Specifically, for the Lavkenmapu, and for the Elikura Valley, this counterinsurgency plan is evidenced in the systematization of data that the Mapuche Aukin newspaper brought to light under the headline “The new repressive plan for the Lavkenche strip.” This document summarizes the measures that the government, in dialogue with the “main” productive sectors of the area, would allocate to the south of the province of Arauco in order to mitigate the rates of “rural violence”, a media category used in reference to the lavkenche resistance. The creation of new sub-police stations, the arrival of 100 troops to the area, the permanent presence of police checkpoints, the arrival of 16 all-terrain armored cars, a helicopter, and the donation of state-of-the-art drones would be only part of the repressive plan with which the lov (social Mapuche structure) and communities that defend the Lavkenmapu will be persecuted.

The most specific way in which this low-intensity conflict is manifested is in the imprisonment of Mapuche political activists. It is not a secret that Latin American prisons have color, as the anthropologist Rita Segato (2007) points out. But it is not just that: the judicialization of indigenous protest also has color. During the last three decades, in Chile militants, leaders and cultural authorities of the Mapuche people have been systematically subjected to lengthy judicial processes that generally end in acquittals or dismissals due to lack of evidence.

However, these cases, famous for their technical inconsistencies and legal gaps, are not necessarily intended to convict. Rather, they seek to neutralize Mapuche fighters, fatigue the resistance movement, and force it to contest the government’s agenda.

Therefore, we can observe that the political prison, although it generates cohesion and certain levels of socio-community agglutination even between organically dissimilar sectors, pressures the support movement to focus on immediate objectives, generally neglecting strategic ends. In this context, the liberation of prisoners or the improvement of their prison conditions are, with good reason, indisputable priorities. Those who profit politically from such a situation are the ruling classes by “maintaining” the levels of Mapuche insubordination atomized to a seemingly ephemeral objective, but which requires the deployment of a wide repertoire of alliances, negotiations and protesting practices. In turn, actions in support of political prisoners and, particularly, around hunger strikes are emotionally and materially exhausting processes for a movement that is not characterized by having extensive networks of solidarity beyond the Wallmapu or resources in abundance.
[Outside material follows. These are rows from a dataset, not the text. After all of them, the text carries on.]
(** The state in which the loop leaves an empty base directory. *)
Definition scaffolded : world :=
  World (empty_base ∪ closure dirs) (banner ++ map progress dirs).

(** The script prints nothing of its own once it has launched a command. *)
Definition silent_after_installer (log : list event) : Prop :=
  ∀ before argv after, log = before ++ Exec argv :: after → printed after = [].

(** A checker for [wf]. *)
Definition wfb (fs : FS) : bool :=
  match fs !! [] with Some (Dir _) => true | _ => false end &&
  forallb (λ e, match e.1 with
                | [] => true
                | _ :: parent =>
                    match fs !! parent with Some (Dir _) => true | _ => false end
                end) (map_to_list fs).

(** Stand-ins for the installer: a command that leaves the tree alone,
    writes nothing and exits with a given status, and a command that is
    not on the execution path. *)
Definition exits_with (rc : Z) : list string → FS → child :=
  λ _ fs, Exited fs [] rc.

Definition not_installed : list string → FS → child :=
  λ _ _, NotLaunched FileNotFoundError.

(** An installer that removes no directory. *)
Definition keeps_directories (installer : list string → FS → child) : Prop :=
  ∀ cmd fs fs' out rc,
    installer cmd fs = Exited fs' out rc → ∀ p, is_dir fs p → is_dir fs' p.

(** [str()] of the [CalledProcessError] of [npm install] exiting with
    status 2. *)
Definition str_status_2 : exn → string :=
  λ _, "Command '['npm', 'install']' returned non-zero exit status 2.".

(** The sixteen listed directories and the eleven directories they imply,
    component by component. *)
Definition listed_paths : list path :=
  [ ["chat"; "ai"; "api"; "app"; "src"];
    ["generate"; "ai"; "api"; "app"; "src"];
    ["summarize"; "ai"; "api"; "app"; "src"];
    ["[slug]"; "blog"; "app"; "src"];
    ["ui"; "components"; "src"];
    ["blog"; "components"; "src"];
    ["ai"; "components"; "src"];
    ["firebase"; "lib"; "src"];
    ["openai"; "lib"; "src"];
    ["types"; "src"];
    ["utils"; "src"];
    ["posts"; "content"];
    ["unit"; "tests"];
    ["e2e"; "tests"];
    ["workflows"; ".github"];
    ["images"; "public"] ].

Definition implied_paths : list path :=
  [ ["src"]; ["app"; "src"]; ["api"; "app"; "src"];
    ["ai"; "api"; "app"; "src"]; ["blog"; "app"; "src"];
    ["components"; "src"]; ["lib"; "src"]; ["content"]; ["tests"];
    [".github"]; ["public"] ].

(** The base directory with the directories of the scaffold. *)
Definition scaffold_paths : list path :=
  [] :: implied_paths ++ listed_paths.

(** The completeness claim read of a final tree: the listed paths are
    directories, and the tree holds directories only, each of them the
    base, a listed path or an ancestor of one. *)
Definition all_listed_present (fs : FS) : Prop :=
  ∀ d, d ∈ dirs → is_dir fs (join_cwd d).

Definition scaffold_only (fs : FS) : Prop :=
  ∀ q x, fs !! q = Some x →
         (∃ w, x = Dir w) ∧
         (q = [] ∨ ∃ d, d ∈ dirs ∧ q `suffix_of` join_cwd d).

(** Two more stand-ins for the installer, both exiting with status 0: one
    writes a lock file into the base directory, the other removes the
    directory [public/images]. *)
Definition writes_lockfile : list string → FS → child :=
  λ _ fs, Exited (<[ ["package-lock.json"] := File ]> fs) [] 0.

Definition removes_images : list string → FS → child :=
  λ _ fs, Exited (delete ["images"; "public"] fs) [] 0.

(** A writable base directory that holds one regular file named [src]. *)
Definition file_at_src : FS := <[ ["src"] := File ]> empty_base.

(** The error of a failing [makedirs p]: that of the [mkdir] below the
    innermost ancestor that exists. *)
Fixpoint makedirs_err (fs : FS) (p : path) : oserror :=
  match p with
  | [] => FileExistsError
  | _ :: parent =>
      match fs !! parent with
      | Some File => NotADirectoryError
      | Some (Dir _) =>
          match fs !! p with
          | Some _ => FileExistsError
          | None => PermissionError
          end
      | None => makedirs_err fs parent
      end
  end.

(** ** The file-system calls *)

(** Run the file-system calls of a goal on the lookups known so far. *)
Ltac run_fs :=
  unfold bind, path_exists, try_except, mkdir, path_isdir, ret, raise; simpl;
  repeat match goal with
         | H : ?fs !! ?p = _ |- context [?fs !! ?p] => rewrite H; simpl
         end.

Section Makedirs.

Implicit Types (fs : FS) (p q : path) (log : list event).

Lemma suffix_cons_cases {A} (q p : list A) (c : A) :
  q `suffix_of` c :: p → q = c :: p ∨ q `suffix_of` p.
Proof.
  intros [k Hk]. destruct k as [|a k]; simpl in Hk.
  - by left.
  - right. exists k. congruence.
Qed.

Lemma chain_lookup p q :
  chain p !! q =
  if decide (q ≠ [] ∧ q `suffix_of` p) then Some (Dir true) else None.
Proof.
  induction p as [|c p IH]; simpl.
  - rewrite lookup_empty. case_decide as H; [|done].
    destruct H as [Hne Hs]. by apply suffix_nil_inv in Hs.
  - rewrite lookup_insert. destruct (decide (c :: p = q)) as [<-|Hne].
    + rewrite decide_True; [done|]. split; [done|reflexivity].
    + rewrite IH.
      destruct (decide (q ≠ [] ∧ q `suffix_of` p)) as [H1|H1];
        destruct (decide (q ≠ [] ∧ q `suffix_of` c :: p)) as [H2|H2];
        try done.
      * destruct H2. split; [tauto|]. apply suffix_cons_r. tauto.
      * destruct H1. split; [tauto|]. destruct H2 as [_ Hs].
        apply suffix_cons_cases in Hs as [Hs|Hs]; [congruence|done].
Qed.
However, there are moments of rupture in which the Mapuche movement sets the pace of the agenda and forces the government to negotiate, as has happened in recent weeks where the increase of sabotage actions, occupations of public spaces, and other pressure actions have broken the indifferent stand of the government.

Photo by Julio Parra

Cruelty as a counterinsurgent biopolitical device

Prison and hunger strikes constitute disciplinary mechanisms on the individual and their bodies, which are extended as a way of inflicting pain to the families and close circles who accompany this process. In addition to the liquid and dry fasts that leave chronic consequences in the body of those who perform it, there is also the suffering produced by the arrests, the raids, and the long judicial processes that lead to prison.

In the last three decades, hundreds of women, men, the elderly, boys, and girls have suffered the violence of these counterinsurgent biopolitical mechanisms, which leave indelible marks on their lives. At their young ages, many pichikeche (boys and girls) have spent their childhoods in militarized territories, between police harassment and the gloomy corridors of the Courts of Justice. In this same logic, and without ignoring the community aid that is usually activated, it is important to mention that it is generally women who carry a large part of the effort in these contexts since in addition to working full time in the rudimentary camps erected outside the prisons, they must take care of the daily work in their homes and the multiple tasks in their respective lov and territories.

Despite all this, the coercive action of the power structure composed of Chilean and transnational elites have not been able to break the collective will of the strikers. The Mapuche political prisoners are not fighting for an individual demand: the hunger strike that risks their lives seeks to regulate a minimum legal framework and to raise awareness about the indigenous political prison in Chile.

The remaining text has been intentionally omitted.